» **PROMPT**
Give back exactly the lines from the one holding "Lemma insert_wf k" to the last line of the entries, both included, and nothing more.

*** DATASET RECORDS Section Begins ***

Definition tree_new (limits : Limits) : Tree := {| tree_root := None; tree_limits := limits |}.

Definition tree_get (t : Tree) (p : Path) : option Node := n ← tree_root t; descendant n (keys p).

(** ** Writes *)

Fixpoint replace (node : option Node) (ks : list text) (value : option Node) : option Node :=
  match ks with
  | [] => value
  | key :: rest =>
      match node with
      | None => (fun child => MkNode (Children {[key := child]}) None) <$> replace None rest value
      | Some (MkNode (LeafContent leaf) prio) =>
          match replace None rest value with
          | None => Some (MkNode (LeafContent leaf) prio)
          | Some child => Some (MkNode (Children {[key := child]}) prio)
          end
      | Some (MkNode (Children m) prio) =>
          let m' := delete key m in
          match replace (m !! key) rest value with
          | Some child => Some (MkNode (Children (<[key := child]> m')) prio)
          | None => if decide (m' = ∅) then None else Some (MkNode (Children m') prio)
          end
      end
  end.

(** [get_mut(path)] and the assignment of the priority through it. *)
Fixpoint set_priority (node : option Node) (ks : list text) (p : option Priority) : option Node :=
  match node with
  | None => None
  | Some n =>
      match ks with
      | [] => Some (with_priority p n)
      | key :: ks =>
          match content n with
          | LeafContent _ => Some n
          | Children m =>
              match m !! key with
              | None => Some n
              | Some c =>
                  match set_priority (Some c) ks p with
                  | Some c' => Some (MkNode (Children (<[key := c']> m)) (priority n))
                  | None => Some n
                  end
              end
          end
      end
  end.

Inductive Write :=
| WriteValue (path : Path) (node : option Node)
| WritePriority (path : Path) (p : option Priority)
| WriteUnchanged (node : option Node).

Definition set_root (r : option Node) (t : Tree) : Tree :=
  {| tree_root := r; tree_limits := tree_limits t |}.

Definition apply (t : Tree) (w : Write) : Tree :=
  match w with
  | WriteValue path node => set_root (replace (tree_root t) (keys path) node) t
  | WritePriority path p => set_root (set_priority (tree_root t) (keys path) p) t
  | WriteUnchanged _ => t
  end.

(** ** Scope snapshots *)

Record ScopeSnapshot := {
  snap_path : Path;
  snap_node : option Node;
  snap_priorities : list (option Priority);
}.

(** The loop of [save_scope]: the priorities pushed and the node it stops at. *)
Fixpoint save_loop (node : option Node) (ks : list text) : list (option Priority) * option Node :=
  match ks with
  | [] => ([], node)
  | key :: ks =>
      match node with
      | Some (MkNode (Children m) prio) =>
          let '(ps, n) := save_loop (m !! key) ks in (prio :: ps, n)
      | _ => ([], node)
      end
  end.

Definition save_scope (t : Tree) (path : Path) : ScopeSnapshot :=
  let scope := if is_priority path then default root (parent path) else path in
  let '(ps, n) := save_loop (tree_root t) (keys scope) in
  {| snap_path := from_keys (take (length ps) (keys scope)); snap_node := n; snap_priorities := ps |}.

(** The children a node has, none for a leaf and for an absent node. *)
Definition children_of (n : option Node) : gmap text Node :=
  match n with Some (MkNode (Children m) _) => m | _ => ∅ end.

Fixpoint restore_spine (current : option Node) (ks : list text) (priorities : list (option Priority))
    (saved : option Node) : option (option Node) :=
  match ks with
  | [] => Some saved
  | key :: rest =>
      match priorities with
      | [] => None
      | prio :: priorities =>
          let m := children_of current in
          old_child ← restore_spine (m !! key) rest priorities saved;
          let m := match old_child with
                   | Some child => <[key := child]> (delete key m)
                   | None => delete key m
                   end in
          Some (if decide (m = ∅) then None else Some (MkNode (Children m) prio))
      end
  end.

Definition restore_scope (t : Tree) (s : ScopeSnapshot) : option Tree :=
  r ← restore_spine (tree_root t) (keys (snap_path s)) (snap_priorities s) (snap_node s);
  Some (set_root r t).

(** ** Views behind a snapshot *)

Inductive NodeView :=
| Borrowed (n : Node)
| Spine (current : option Node) (snapshot : ScopeSnapshot) (depth : nat).

Definition view_root (s : ScopeSnapshot) (t : Tree) : option NodeView :=
  if is_root (snap_path s) then Borrowed <$> snap_node s
  else Some (Spine (tree_root t) s 0).

Definition view_leaf (v : NodeView) : option Leaf :=
  match v with
  | Borrowed (MkNode (LeafContent l) _) => Some l
  | _ => None
  end.

(** [snapshot.priorities[depth]] *)
Definition view_priority (v : NodeView) : option (option Priority) :=
  match v with
  | Borrowed n => Some (priority n)
  | Spine _ s depth => snap_priorities s !! depth
  end.

Definition child_node (n : option Node) (key : text) : option Node :=
  n ← n; node_child n key.

Definition view_child (v : NodeView) (key : text) : option (option NodeView) :=
  match v with
  | Spine current s depth =>
      at_depth ← keys (snap_path s) !! depth;
      Some (if decide (key = at_depth) then
              if (S depth =? length (keys (snap_path s)))%nat then Borrowed <$> snap_node s
              else Some (Spine (child_node current key) s (S depth))
            else Borrowed <$> child_node current key)
  | Borrowed n => Some (Borrowed <$> child_node (Some n) key)
  end.

Fixpoint view_walk (v : NodeView) (ks : list text) : option (option NodeView) :=
  match ks with
  | [] => Some (Some v)
  | key :: ks =>
      c ← view_child v key;
      match c with None => Some None | Some v => view_walk v ks end
  end.

Definition view_get (s : ScopeSnapshot) (t : Tree) (path : Path) : option (option NodeView) :=
  match view_root s t with None => Some None | Some v => view_walk v (keys path) end.

(** [usize::from(o.is_some())] *)
Definition count_of {A} (o : option A) : Z := match o with Some _ => 1 | None => 0 end.

(** [usize] arithmetic: the subtraction stays in range, since it takes away a
    child that was counted. *)
Definition child_count (v : NodeView) : option Z :=
  match v with
  | Borrowed n => Some (Z.of_nat (size (children_of (Some n))))
  | Spine current s depth =>
      key ← keys (snap_path s) !! depth;
      c ← view_child v key;
      let m := children_of current in
      Some (Z.of_nat (size m) - count_of (m !! key) + count_of c)
  end.

Definition text_leaf (s : string) : Node := leaf_node (StringLeaf (chars s)).
Definition path_of (l : list string) : Path := from_keys (map chars l).

(** A delete empties its ancestors, and what they carried goes with them. *)
Example replace_ex :
  let t := tree_new PRODUCTION in
  let t := apply t (WriteValue (path_of ["a"; "b"]) (Some (text_leaf "x"))) in
  let t := apply t (WritePriority (path_of ["a"]) (Some (StringPriority (chars "p")))) in
  (bool_decide (is_Some (tree_get t (path_of ["a"; "b"]))),
   tree_root (apply t (WriteValue (path_of ["a"; "b"]) None))) = (true, None).
Proof. vm_compute. reflexivity. Qed.

(** ** The tree as a function of paths

    [find n ks] is the node at [ks] below [n]; every operation is described by
    what it does to [children_of]. *)

Fixpoint find (n : option Node) (ks : list text) : option Node :=
  match ks with [] => n | key :: ks => find (children_of n !! key) ks end.

(** No node holds an empty map. *)
Inductive node_wf : Node -> Prop :=
| wf_leaf l p : node_wf (MkNode (LeafContent l) p)
| wf_children m p : m <> ∅ -> (forall k n, m !! k = Some n -> node_wf n) -> node_wf (MkNode (Children m) p).

Definition tree_wf (n : option Node) : Prop := forall n', n = Some n' -> node_wf n'.

Lemma tree_wf_none : tree_wf None.
Proof. done. Qed.

Lemma tree_wf_child n k : tree_wf n -> tree_wf (children_of n !! k).
Proof.
  intros Hn c Hc. destruct n as [[[l|m] p]|]; cbn in Hc; [by rewrite lookup_empty in Hc| |by rewrite lookup_empty in Hc].
  specialize (Hn _ eq_refl). inversion_clear Hn. eauto.
Qed.

Lemma child_node_children n k : child_node n k = children_of n !! k.
Proof. destruct n as [[[l|m] p]|]; cbn; by rewrite ?lookup_empty. Qed.

Lemma find_none ks : find None ks = None.
Proof. induction ks; [done|]. cbn. by rewrite lookup_empty. Qed.

Lemma descendant_find ks : forall n, descendant n ks = find (Some n) ks.
Proof.
  induction ks as [|k ks IH]; intros n; [done|]. cbn [descendant find].
  change (node_child n k) with (child_node (Some n) k). rewrite child_node_children.
  destruct (children_of (Some n) !! k) as [c|]; [apply IH|by rewrite find_none].
Qed.

Lemma tree_get_find t p : tree_get t p = find (tree_root t) (keys p).
Proof.
  unfold tree_get. destruct (tree_root t) as [n|]; cbn; [apply descendant_find|by rewrite find_none].
Qed.

Lemma find_app ks q : forall n, find n (ks ++ q) = find (find n ks) q.
Proof. induction ks as [|k ks IH]; intros n; [done|]. apply IH. Qed.

(** A map with one entry changed. *)
Definition put (k : text) (c : option Node) (m : gmap text Node) : gmap text Node :=
  match c with Some c => <[k := c]> (delete k m) | None => delete k m end.

Lemma lookup_put k c m : put k c m !! k = c.
Proof. destruct c; cbn; [by rewrite lookup_insert_eq|by rewrite lookup_delete_eq]. Qed.

Lemma lookup_put_ne k j c m : j <> k -> put k c m !! j = m !! j.
Proof.
  intros Hne. destruct c; cbn; [rewrite lookup_insert_ne by done|]; by rewrite lookup_delete_ne by done.
Qed.

Lemma delete_put k c m : delete k (put k c m) = delete k m.
Proof. destruct c; cbn; [rewrite delete_insert_eq|]; by rewrite delete_delete_eq. Qed.

Lemma put_same k m : put k (m !! k) m = m.
Proof.
  apply map_eq. intros j. destruct (decide (j = k)) as [->|]; [apply lookup_put|by apply lookup_put_ne].
Qed.

Lemma put_empty k c : put k c ∅ = match c with Some c => {[k := c]} | None => ∅ end.
Proof. destruct c; cbn; by rewrite delete_empty. Qed.

Lemma children_replace n k rest v :
  children_of (replace n (k :: rest) v) = put k (replace (children_of n !! k) rest v) (children_of n).
Proof.
  destruct n as [[[l|m] p]|]; cbn [replace children_of]; rewrite ?lookup_empty, ?put_empty.
  - by destruct (replace None rest v).
  - destruct (replace (m !! k) rest v) as [c|]; cbn [put]; [done|]. by case_decide as He; cbn; rewrite ?He.
  - by destruct (replace None rest v).
Qed.

Lemma children_set_priority n k ks p :
  children_of (set_priority n (k :: ks) p) = put k (set_priority (children_of n !! k) ks p) (children_of n).
Proof.
  destruct n as [[[l|m] q]|]; cbn [set_priority children_of content priority];
    rewrite ?lookup_empty, ?put_empty; [by destruct ks| |by destruct ks].
  destruct (m !! k) as [c|] eqn:Hk.
  - assert (Hs : is_Some (set_priority (Some c) ks p)).
    { clear Hk. destruct ks as [|k' ks]; cbn; [by eexists|]. repeat case_match; by eexists. }
    destruct Hs as [c' ->]. cbn. by rewrite insert_delete_eq.
  - assert (set_priority None ks p = None) as -> by (by destruct ks). cbn. by rewrite delete_id.
Qed.

(** ** What a write changes *)

Lemma find_replace_below ks q v : forall n, find (replace n ks v) (ks ++ q) = find v q.
Proof.
  induction ks as [|k ks IH]; intros n; [done|]. cbn [app find].
  by rewrite children_replace, lookup_put.
Qed.

Lemma find_replace_aside ks v : forall n q,
  ~ ks `prefix_of` q -> ~ q `prefix_of` ks -> find (replace n ks v) q = find n q.
Proof.
  induction ks as [|k ks IH]; intros n q H1 H2; [by destruct H1; apply prefix_nil|].
  destruct q as [|j q]; [by destruct H2; apply prefix_nil|]. cbn [find].
  rewrite children_replace. destruct (decide (j = k)) as [->|]; [|by rewrite lookup_put_ne].
  rewrite lookup_put. apply IH; intros H; [apply H1|apply H2]; by apply prefix_cons.
Qed.

(** The priority of a node, of an absent one too. *)
Definition priority_of (n : option Node) : option Priority := n ≫= priority.

Lemma priority_replace n k ks v n' :
  replace n (k :: ks) v = Some n' -> priority n' = priority_of n.
Proof.
  destruct n as [[[l|m] p]|]; cbn [replace].
  - destruct (replace None ks v); by intros [= <-].
  - destruct (replace (m !! k) ks v); [by intros [= <-]|]. case_decide; [done|]. by intros [= <-].
  - destruct (replace None ks v); [by intros [= <-]|done].
Qed.

Lemma replace_present ks v : forall n, is_Some v -> is_Some (replace n ks v).
Proof.
  induction ks as [|k ks IH]; intros n Hv; [done|]. cbn [replace].
  destruct n as [[[l|m] p]|].
  - by destruct (IH None Hv) as [c ->].
  - by destruct (IH (m !! k) Hv) as [c ->].
  - by destruct (IH None Hv) as [c ->].
Qed.

(** Above the written location the priorities stay, and a value has ancestors. *)
Lemma find_replace_above q : forall n k ks v,
  (forall n', find (replace n (q ++ k :: ks) v) q = Some n' -> priority n' = priority_of (find n q)) /\
  (is_Some v -> is_Some (find (replace n (q ++ k :: ks) v) q)).
Proof.
  induction q as [|j q IH]; intros n k ks v.
  - cbn [app find]. split; [intros n'; apply priority_replace|apply replace_present].
  - cbn [app find]. rewrite children_replace, lookup_put. apply IH.
Qed.

Lemma put_wf k c m : (forall n, c = Some n -> node_wf n) -> (forall j n, m !! j = Some n -> node_wf n) ->
  forall j n, put k c m !! j = Some n -> node_wf n.
Proof.
  intros Hc Hm j n. destruct (decide (j = k)) as [->|]; [rewrite lookup_put; apply Hc|].
  rewrite lookup_put_ne by done. apply Hm.
Qed.

Lemma insert_wf k c m p : node_wf c -> (forall j n, m !! j = Some n -> node_wf n) ->
  node_wf (MkNode (Children (<[k := c]> m)) p).
Proof.
  intros Hc Hm. constructor; [apply insert_non_empty|]. intros j n.
  rewrite lookup_insert_Some. naive_solver.
Qed.

Lemma singleton_wf k c p : node_wf c -> node_wf (MkNode (Children {[k := c]}) p).
Proof. intros Hc. rewrite <- insert_empty. apply insert_wf; [done|]. by intros j n; rewrite lookup_empty. Qed.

*** DATASET RECORDS Section Ends ***

» **EXERCISE RESULT**
Lemma insert_wf k c m p : node_wf c -> (forall j n, m !! j = Some n -> node_wf n) ->
  node_wf (MkNode (Children (<[k := c]> m)) p).
Proof.
  intros Hc Hm. constructor; [apply insert_non_empty|]. intros j n.
  rewrite lookup_insert_Some. naive_solver.
Qed.

Lemma singleton_wf k c p : node_wf c -> node_wf (MkNode (Children {[k := c]}) p).
Proof. intros Hc. rewrite <- insert_empty. apply insert_wf; [done|]. by intros j n; rewrite lookup_empty. Qed.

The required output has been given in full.